• Dataset content
(** [importLegacyHTTP01Cache]: the cache goes once everything usable was
    adopted; a file that cannot be read is not in [files]. *)
Definition importLegacyHTTP01Cache (now : Z) (d : CertDisk) (m : SANCertManager) : LegacyImport :=
  match dkDirs d !! legacyHTTP01CacheDir with
  | None => mkLegacy m [] []
  | Some files =>
      let l := foldl (importLegacyCertificate now) (mkLegacy m [] [])
                 ((λ name, (name, default "" (files !! name))) <$> keysInOrder files) in
      if (legacy_count LegacyAdopted l =? 0)%nat && (legacy_count LegacyFailed l =? 0)%nat then l
      else if (0 <? legacy_count LegacyFailed l)%nat then l
      else mkLegacy (lgManager l) (lgOps l ++ [OpRemove legacyHTTP01CacheDir]) (lgOutcomes l)
  end.
End legacy.

(** ** Lemmas *)

(** *** Names of certificates *)

(** [hex.EncodeToString] of a SHA-256. *)
Definition hex_digest (sha256_hex : string → string) : Prop :=
  ∀ x, all_bytes is_lower_hex (sha256_hex x) = true.

Lemma all_bytes_take f n s : all_bytes f s = true → all_bytes f (str_take n s) = true.
Proof.
  revert s. induction n as [|n IH]; intros [|c s]; cbn; try done. rewrite !andb_true_iff. intros [? ?]. auto.
Qed.

Lemma all_bytes_impl (f g : ascii → bool) s : (∀ c, f c = true → g c = true) → all_bytes f s = true → all_bytes g s = true.
Proof. intros Hfg. induction s as [|c s IH]; [done|]. cbn. rewrite !andb_true_iff. intros [? ?]. auto. Qed.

• What you will do
Pull out all lines in the data above that include "mkLegacy".

• Reply
  | None => mkLegacy m [] []
      let l := foldl (importLegacyCertificate now) (mkLegacy m [] [])
      else mkLegacy (lgManager l) (lgOps l ++ [OpRemove legacyHTTP01CacheDir]) (lgOutcomes l)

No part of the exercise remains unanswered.